**What is expected**
Reproduce the listing below in its entirety. Change nothing.
※
Fixpoint findByIdIn (i : string) (l : list SceneNode) : option SceneNode :=
  match l with
  | [] => None
  | c :: l' => match findById i c with
               | Some r => Some r
               | None => findByIdIn i l'
               end
  end.

(** Detaching the node of an identifier from a forest. *)
Fixpoint detachFrom (i : string) (n : SceneNode) : SceneNode :=
  set_children
    (filter (fun c => negb (String.eqb (s_id c) i)) (map (detachFrom i) (s_children n))) n.

Definition detach (i : string) (l : list SceneNode) : list SceneNode :=
  filter (fun c => negb (String.eqb (s_id c) i)) (map (detachFrom i) l).

(** [node.name = v] for the node of an identifier, wherever it sits. *)
Fixpoint renameById (i v : string) (n : SceneNode) : SceneNode :=
  let n' := set_children (map (renameById i v) (s_children n)) n in
  if String.eqb (s_id n) i then set_name v n' else n'.

(** [node.findOne(p)]: the first descendant, in document order, that
    satisfies [p]. *)
Fixpoint findOne (p : SceneNode -> bool) (n : SceneNode) : option SceneNode :=
  (fix go (l : list SceneNode) : option SceneNode :=
     match l with
     | [] => None
     | c :: l' => if p c then Some c
                  else match findOne p c with
                       | Some r => Some r
                       | None => go l'
                       end
     end) (s_children n).

(** The state of the host between two calls of the plugin. *)
Record Figma : Type := mkFigma {
  command : string;                         (* figma.command *)
  currentPage : Node;                       (* figma.currentPage *)
  page_children : list SceneNode;           (* figma.currentPage.children *)
  elsewhere : list SceneNode;               (* the rest of the document, by subtree *)
  page_pluginData : list (string * string); (* plugin data of the page *)
  selection : list Node;                    (* figma.currentPage.selection *)
  nodeById : string -> option Node;         (* the elements identifiers resolve to *)
  mainComponentOf : string -> option string;(* name of an instance's main component *)
  removeThrows : string -> bool;            (* whether [remove()] throws on a node *)
  created : nat;                            (* nodes created so far *)
  minted : nat;                             (* tokens generated so far *)
  notifications : list string;              (* figma.notify, oldest first *)
  closed : option (option string)           (* figma.closePlugin and its message *)
}.

(** State-passing computations over the host. *)
Definition M (A : Type) : Type := Figma -> A * Figma.

Definition ret {A : Type} (a : A) : M A := fun s => (a, s).

Definition bind {A B : Type} (m : M A) (k : A -> M B) : M B :=
  fun s => let (a, s') := m s in k a s'.

Notation "x <- m ;; k" := (bind m (fun x => k))
  (at level 61, m at next level, right associativity).
Notation "m ;; k" := (bind m (fun _ => k))
  (at level 61, right associativity).

Definition gets {A : Type} (f : Figma -> A) : M A := fun s => (f s, s).
Definition modify (f : Figma -> Figma) : M unit := fun s => (tt, f s).

Definition with_scene (pc ew : list SceneNode) (s : Figma) : Figma :=
  mkFigma (command s) (currentPage s) pc ew (page_pluginData s) (selection s)
          (nodeById s) (mainComponentOf s) (removeThrows s) (created s) (minted s)
          (notifications s) (closed s).

Definition with_page_pluginData (d : list (string * string)) (s : Figma) : Figma :=
  mkFigma (command s) (currentPage s) (page_children s) (elsewhere s) d (selection s)
          (nodeById s) (mainComponentOf s) (removeThrows s) (created s) (minted s)
          (notifications s) (closed s).

Definition with_selection (l : list Node) (s : Figma) : Figma :=
  mkFigma (command s) (currentPage s) (page_children s) (elsewhere s)
          (page_pluginData s) l
          (nodeById s) (mainComponentOf s) (removeThrows s) (created s) (minted s)
          (notifications s) (closed s).

Definition with_counters (c m : nat) (s : Figma) : Figma :=
  mkFigma (command s) (currentPage s) (page_children s) (elsewhere s)
          (page_pluginData s) (selection s)
          (nodeById s) (mainComponentOf s) (removeThrows s) c m
          (notifications s) (closed s).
※
**Expected answer**
Fixpoint findByIdIn (i : string) (l : list SceneNode) : option SceneNode :=
  match l with
  | [] => None
  | c :: l' => match findById i c with
               | Some r => Some r
               | None => findByIdIn i l'
               end
  end.

(** Detaching the node of an identifier from a forest. *)
Fixpoint detachFrom (i : string) (n : SceneNode) : SceneNode :=
  set_children
    (filter (fun c => negb (String.eqb (s_id c) i)) (map (detachFrom i) (s_children n))) n.

Definition detach (i : string) (l : list SceneNode) : list SceneNode :=
  filter (fun c => negb (String.eqb (s_id c) i)) (map (detachFrom i) l).

(** [node.name = v] for the node of an identifier, wherever it sits. *)
Fixpoint renameById (i v : string) (n : SceneNode) : SceneNode :=
  let n' := set_children (map (renameById i v) (s_children n)) n in
  if String.eqb (s_id n) i then set_name v n' else n'.

(** [node.findOne(p)]: the first descendant, in document order, that
    satisfies [p]. *)
Fixpoint findOne (p : SceneNode -> bool) (n : SceneNode) : option SceneNode :=
  (fix go (l : list SceneNode) : option SceneNode :=
     match l with
     | [] => None
     | c :: l' => if p c then Some c
                  else match findOne p c with
                       | Some r => Some r
                       | None => go l'
                       end
     end) (s_children n).

(** The state of the host between two calls of the plugin. *)
Record Figma : Type := mkFigma {
  command : string;                         (* figma.command *)
  currentPage : Node;                       (* figma.currentPage *)
  page_children : list SceneNode;           (* figma.currentPage.children *)
  elsewhere : list SceneNode;               (* the rest of the document, by subtree *)
  page_pluginData : list (string * string); (* plugin data of the page *)
  selection : list Node;                    (* figma.currentPage.selection *)
  nodeById : string -> option Node;         (* the elements identifiers resolve to *)
  mainComponentOf : string -> option string;(* name of an instance's main component *)
  removeThrows : string -> bool;            (* whether [remove()] throws on a node *)
  created : nat;                            (* nodes created so far *)
  minted : nat;                             (* tokens generated so far *)
  notifications : list string;              (* figma.notify, oldest first *)
  closed : option (option string)           (* figma.closePlugin and its message *)
}.

(** State-passing computations over the host. *)
Definition M (A : Type) : Type := Figma -> A * Figma.

Definition ret {A : Type} (a : A) : M A := fun s => (a, s).

Definition bind {A B : Type} (m : M A) (k : A -> M B) : M B :=
  fun s => let (a, s') := m s in k a s'.

Notation "x <- m ;; k" := (bind m (fun x => k))
  (at level 61, m at next level, right associativity).
Notation "m ;; k" := (bind m (fun _ => k))
  (at level 61, right associativity).

Definition gets {A : Type} (f : Figma -> A) : M A := fun s => (f s, s).
Definition modify (f : Figma -> Figma) : M unit := fun s => (tt, f s).

Definition with_scene (pc ew : list SceneNode) (s : Figma) : Figma :=
  mkFigma (command s) (currentPage s) pc ew (page_pluginData s) (selection s)
          (nodeById s) (mainComponentOf s) (removeThrows s) (created s) (minted s)
          (notifications s) (closed s).

Definition with_page_pluginData (d : list (string * string)) (s : Figma) : Figma :=
  mkFigma (command s) (currentPage s) (page_children s) (elsewhere s) d (selection s)
          (nodeById s) (mainComponentOf s) (removeThrows s) (created s) (minted s)
          (notifications s) (closed s).

Definition with_selection (l : list Node) (s : Figma) : Figma :=
  mkFigma (command s) (currentPage s) (page_children s) (elsewhere s)
          (page_pluginData s) l
          (nodeById s) (mainComponentOf s) (removeThrows s) (created s) (minted s)
          (notifications s) (closed s).

Definition with_counters (c m : nat) (s : Figma) : Figma :=
  mkFigma (command s) (currentPage s) (page_children s) (elsewhere s)
          (page_pluginData s) (selection s)
          (nodeById s) (mainComponentOf s) (removeThrows s) c m
          (notifications s) (closed s).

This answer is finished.